Your first scan is likely to be between 10 and 14 weeks of pregnancy. It’s known as ‘the dating scan’ because it’s carried out to see how many weeks pregnant you are. Based on that, you’ll get a good idea of your due date. You should have had information about the scan from your doctor or midwife so if you haven’t, ask them for a leaflet. At this first scan, you can ask for a picture of the baby to be taken during the scan, but be prepared to pay a small fee as most hospitals charge for this.

What is the scan for?

The first scan is an exciting and emotional time for a mums and dads-to-be. It confirms that the pregnancy is progressing well, monitors the baby’s heartbeat and measures the length of the foetus – it’s only between 3cm and 7cm long at this stage. The length of the baby is vital information because it helps the medical staff determine exactly how many weeks pregnant you are. It also shows if there are twins or triplets or more! It’s important to know this so that both mum and hospital can prepare for a multiple birth.

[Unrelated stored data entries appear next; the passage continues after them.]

(* ===== verification/VirtioNet.v ===== *)
(** * The virtio network driver

    Models src/src/native/VirtioNet.cc and the device set-up of Virtio.h: feature
    negotiation, the queues, sending a packet with its header, and the polling
    receive path with its circular buffer of packets. *)

From S2P Require Import Prelude Pfn Checksum NetIp Messenger Virtio.

(** ** Registers of the device *)

(** A write to the I/O space of the device: the offset, the width in bytes, the value. *)
Inductive reg_write := RegWrite (offset : Z) (width : nat) (value : Z).

Definition kGuestFeatures : Z := 4.
Definition kQueueAddress : Z := 8.
Definition kQueueSelect : Z := 14.
Definition kQueueNotify : Z := 16.
Definition kDeviceStatus : Z := 18.
Definition kQueueVector : Z := 22.
Definition kQueueAddressShift : Z := 12.

Definition kCSum : Z := 0.
Definition kHostTso4 : Z := 11.
Definition kMq : Z := 22.

Definition Virtio_Kick (idx : Z) : reg_write := RegWrite kQueueNotify 2 (u16 idx).

Definition SetQueueAddr (addr : Z) : outcome (list reg_write) :=
  let addr_val := Z.shiftr addr kQueueAddressShift in
  _ ← kassert (addr_val <=? 2 ^ 32 - 1);
  Ok [RegWrite kQueueAddress 4 (u32 addr_val)].

(** The queue of [qsize] descriptors, as the device reports, in the pages at [addr]. *)
Definition InitializeQueue (idx qsize addr : Z) : outcome (VRing * list reg_write) :=
  _ ← kassert (negb (qsize =? 0));
  _ ← ring_order qsize;
  w ← SetQueueAddr addr;
  Ok (new_VRing (Z.to_nat qsize), RegWrite kQueueSelect 2 (u16 idx) :: w ++ [RegWrite kQueueVector 2 (u16 idx)]).

Definition GetDriverFeatures : Z :=
  foldr Z.lor 0 (Z.shiftl 1 <$> [0; 1; 5; 7; 10; 11; 14; 15; 17; 22]).

(** The features that both sides have; some are needed. *)
Definition SetupFeatures (device_features : Z) : Z * reg_write :=
  let subset := Z.land device_features GetDriverFeatures in (subset, RegWrite kGuestFeatures 4 subset).
Definition negotiate (device_features : Z) : outcome (Z * list reg_write) :=
  let '(features, w) := SetupFeatures device_features in
  _ ← kassert (Z.testbit features kMq);
  _ ← kassert (Z.testbit features kCSum);
  _ ← kassert (Z.testbit features kHostTso4);
  Ok (features, [w]).

(** The command that sets the number of queue pairs: class and command, the number, and
    a byte for the device to answer in. *)
Definition mq_command (a1 a2 a3 pairs ack : Z) : packet :=
  [mkBuf a1 [] [4; 0] []; mkBuf a2 [] (to_le16 (u16 pairs)) []; mkBuf a3 [] [ack] []].

(** A read at an address: in one of the buffers that the ring still holds; a buffer that
    was destroyed is no longer there. *)
Definition read_at (a : Z) (q : VRing) : outcome Z :=
  match filter (fun b => b_addr b = a) (concat (omap id (buf_references_ q))) with
  | b :: _ => Ok (byte_at 0 (b_data b))
  | [] => Fail UndefinedBehaviour
  end.

(** The command is sent and its answer awaited; [device] is what the device does meanwhile. *)
Definition set_queue_pairs (a1 a2 a3 pairs ack : Z) (device : VRing -> VRing) (q : VRing) : outcome VRing :=
  '(_, q) ← AddBuffer (mq_command a1 a2 a3 pairs ack) 2 q;
  let '(used, q) := HasUsedBuffer (device q) in
  if negb used then Fail Diverges
  else
    '(_, q) ← ClearUsedBuffers q;
    status ← read_at a3 q;
    _ ← kassert (status =? 0);
    Ok q.

(** ** The representative of a core *)

Record VirtioNetRep := mkRep {
  rcv_queue_ : VRing;
  snd_queue_ : VRing;
  polling : bool;                  (* receive_callback_ is started *)
  circ_buffer_head_ : Z;
  circ_buffer_tail_ : Z;
  circ_buffer_ : list (option packet)
}.
Definition set_rcv (q : VRing) (r : VirtioNetRep) : VirtioNetRep :=
  mkRep q (snd_queue_ r) (polling r) (circ_buffer_head_ r) (circ_buffer_tail_ r) (circ_buffer_ r).
Definition set_snd (q : VRing) (r : VirtioNetRep) : VirtioNetRep :=
  mkRep (rcv_queue_ r) q (polling r) (circ_buffer_head_ r) (circ_buffer_tail_ r) (circ_buffer_ r).
Definition set_polling (b : bool) (r : VirtioNetRep) : VirtioNetRep :=
  mkRep (rcv_queue_ r) (snd_queue_ r) b (circ_buffer_head_ r) (circ_buffer_tail_ r) (circ_buffer_ r).

(** ** Sending *)

Definition sizeofVirtioNetHeader : Z := 12.

(** The header, zeroed, with the fields that the packet asks for. *)
Definition net_header (i : PacketInfo) : list Z :=
  let h := replicate 12 0 in
  let h := if Z.land (pi_flags i) kNeedsCsum =? 0 then h
           else put_bytes 6 (to_le16 (csum_start i)) (put_bytes 8 (to_le16 (csum_offset i)) (<[0%nat := kNeedsCsum]> h)) in
  if gso_type i =? 0 then h
  else put_bytes 4 (to_le16 (gso_size i)) (put_bytes 2 (to_le16 (hdr_len i)) (<[1%nat := u8 (gso_type i)]> h)).

Inductive sent := Queued (kick : bool) | Dropped.

(** With [zero_copy] the header gets a descriptor of its own when there are enough; else
    the packet is copied behind the header, into a buffer at [at_]. *)
Definition VirtioNet_Send (zero_copy : bool) (at_ : Z) (buf : packet) (pinfo : PacketInfo) (rep : VirtioNetRep) : outcome (sent * VirtioNetRep) :=
  '(_, q) ← ClearUsedBuffers (snd_queue_ rep);
  let free_desc := free_count_ q in
  let b :=
    if zero_copy && (Z.of_nat (length buf) <? free_desc) then Some (mkBuf at_ [] (net_header pinfo) [] :: buf)
    else if 1 <=? free_desc then Some [mkBuf at_ [] (net_header pinfo ++ pkt_data buf) []]
    else None in
  match b with
  | None => Ok (Dropped, set_snd q rep)
  | Some b =>
      '(kick, q) ← AddBuffer b (length b) q;
      Ok (Queued kick, set_snd q rep)
  end.

(** ** Receiving *)

(** The interrupt handler. *)
Definition VirtioNet_Receive (rep : VirtioNetRep) : VirtioNetRep :=
  set_polling true (set_rcv (DisableInterrupts (rcv_queue_ rep)) rep).

(** The function given to [ProcessUsedBuffers]. *)
Definition circ_push (rep : VirtioNetRep) (buf : packet) : VirtioNetRep :=
  let cells := <[Z.to_nat (circ_buffer_head_ rep mod 256) := Some buf]> (circ_buffer_ rep) in
  let head := u64 (circ_buffer_head_ rep + 1) in
  let tail := circ_buffer_tail_ rep in
  let tail := if negb (head =? tail) && (head mod 256 =? tail mod 256) then u64 (tail + 1) else tail in
  mkRep (rcv_queue_ rep) (snd_queue_ rep) (polling rep) head tail cells.

Definition circ_pop (rep : VirtioNetRep) : outcome (packet * VirtioNetRep) :=
  _ ← kassert (negb (circ_buffer_head_ rep =? circ_buffer_tail_ rep));
  let i := Z.to_nat (circ_buffer_tail_ rep mod 256) in
  match circ_buffer_ rep !! i with
  | Some (Some b) =>
      Ok (b, mkRep (rcv_queue_ rep) (snd_queue_ rep) (polling rep) (circ_buffer_head_ rep) (u64 (circ_buffer_tail_ rep + 1)) (<[i := None]> (circ_buffer_ rep)))
  | _ => Fail AssertFailed
  end.

Definition kRxBufSize : Z := 65562.

Section Receive.
(** The buffers of a size that [MakeUniqueIOBuf] returns, one after the other. *)
Context (fresh : Z -> nat -> Buf).

Definition FillRxRing (q : VRing) : outcome (bool * VRing) :=
  let num_bufs := Z.to_nat (free_count_ q) in
  let bufs := (fun i => [fresh kRxBufSize i]) <$> seq 0 num_bufs in
  '(rest, kick, q) ← AddWritableBuffers bufs q;
  _ ← kassert (match rest with [] => true | _ => false end);
  Ok (kick, q).

Inductive polled := Delivered (b : packet) | Stopped.

(** What the device does between the moment interrupts are enabled again and the second
    look at the used ring. *)
Context (race : VRing -> VRing).

Definition take_used (rep : VirtioNetRep) : outcome VirtioNetRep :=
  '(bs, q) ← ProcessUsedBuffers (rcv_queue_ rep);
  Ok (foldl circ_push (set_rcv q rep) bs).

Definition deliver (rep : VirtioNetRep) : outcome (polled * VirtioNetRep) :=
  '(b, rep) ← circ_pop rep;
  rep ← (if qsize_ (rcv_queue_ rep) <=? free_count_ (rcv_queue_ rep) * 2
         then '(_, q) ← FillRxRing (rcv_queue_ rep); Ok (set_rcv q rep) else Ok rep);
  _ ← kassert (length b =? 1)%nat;
  b ← pkt_Advance sizeofVirtioNetHeader b;
  Ok (Delivered b, rep).

(** [goto process] is a further round. *)
Fixpoint ReceivePoll (fuel : nat) (rep : VirtioNetRep) : outcome (polled * VirtioNetRep) :=
  match fuel with
  | O => Fail Diverges
  | S fuel =>
      rep ← take_used rep;
      if circ_buffer_head_ rep =? circ_buffer_tail_ rep then
        let q := race (EnableInterrupts (rcv_queue_ rep)) in
        let '(used, q) := HasUsedBuffer q in
        if negb used then Ok (Stopped, set_polling false (set_rcv q rep))
        else ReceivePoll fuel (set_rcv (DisableInterrupts q) rep)
      else deliver rep
  end.
End Receive.

(** The queues of the [i]-th core, of the sizes that the device reports, in the pages at
    [ra] and [sa]; and the representative that uses them. *)
Definition init_pair (fresh : Z -> nat -> Buf) (i rsize ssize ra sa : Z) : outcome (VirtioNetRep * list reg_write) :=
  '(rcv_queue, w1) ← InitializeQueue (i * 2) rsize ra;
  '(snd_queue, w2) ← InitializeQueue (i * 2 + 1) ssize sa;
  '(_, rcv_queue) ← FillRxRing fresh rcv_queue;
  Ok (mkRep rcv_queue (DisableInterrupts snd_queue) false 0 0 (replicate 256 None), w1 ++ w2).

What else does the scan show?

The baby is so small that the scan won’t show if you’re expecting a boy or a girl. The aim is to get as accurate a date as possible so that other tests can be carried out at the right time. If you’ve decided to have the combined test for Down’s syndrome in early pregnancy, the sonographer will also take a nuchal translucency measurement now, which takes a picture of the space at the back of the baby’s neck and assesses how much fluid is there. The nuchal translucency measurement is combined with the results of a blood test and your age, to work out the probability of having a baby with Down’s syndrome.

How long does it take?

The scan takes about 10 minutes and shouldn’t cause any discomfort. Your bump will be covered in gel and a small scanner or transducer moved over it. The transducer sends ultrasonic sound waves through to the womb and the waves bounce off the baby’s body giving an accurate picture. Ultrasonic sounds can’t be picked up by the human ear, so don’t expect to hear anything. And don’t worry about the safety of these scans – they’ve been researched for more than 30 years and no harm to the baby has ever been found.

What happens next?

At the time of the test, ask how you will get the results. They should be available within two weeks. If any problems are detected, your midwife or doctor will contact you and tell you about any follow-up tests that may be necessary. Even if you are asked back for further tests, don’t assume the worst. These tests are designed to rule out abnormalities and, if anything is wrong, offer the best help as early as possible. So relax mum-to-be! Your first scan is a huge milestone that’s intended to reassure you so you can enjoy your pregnancy.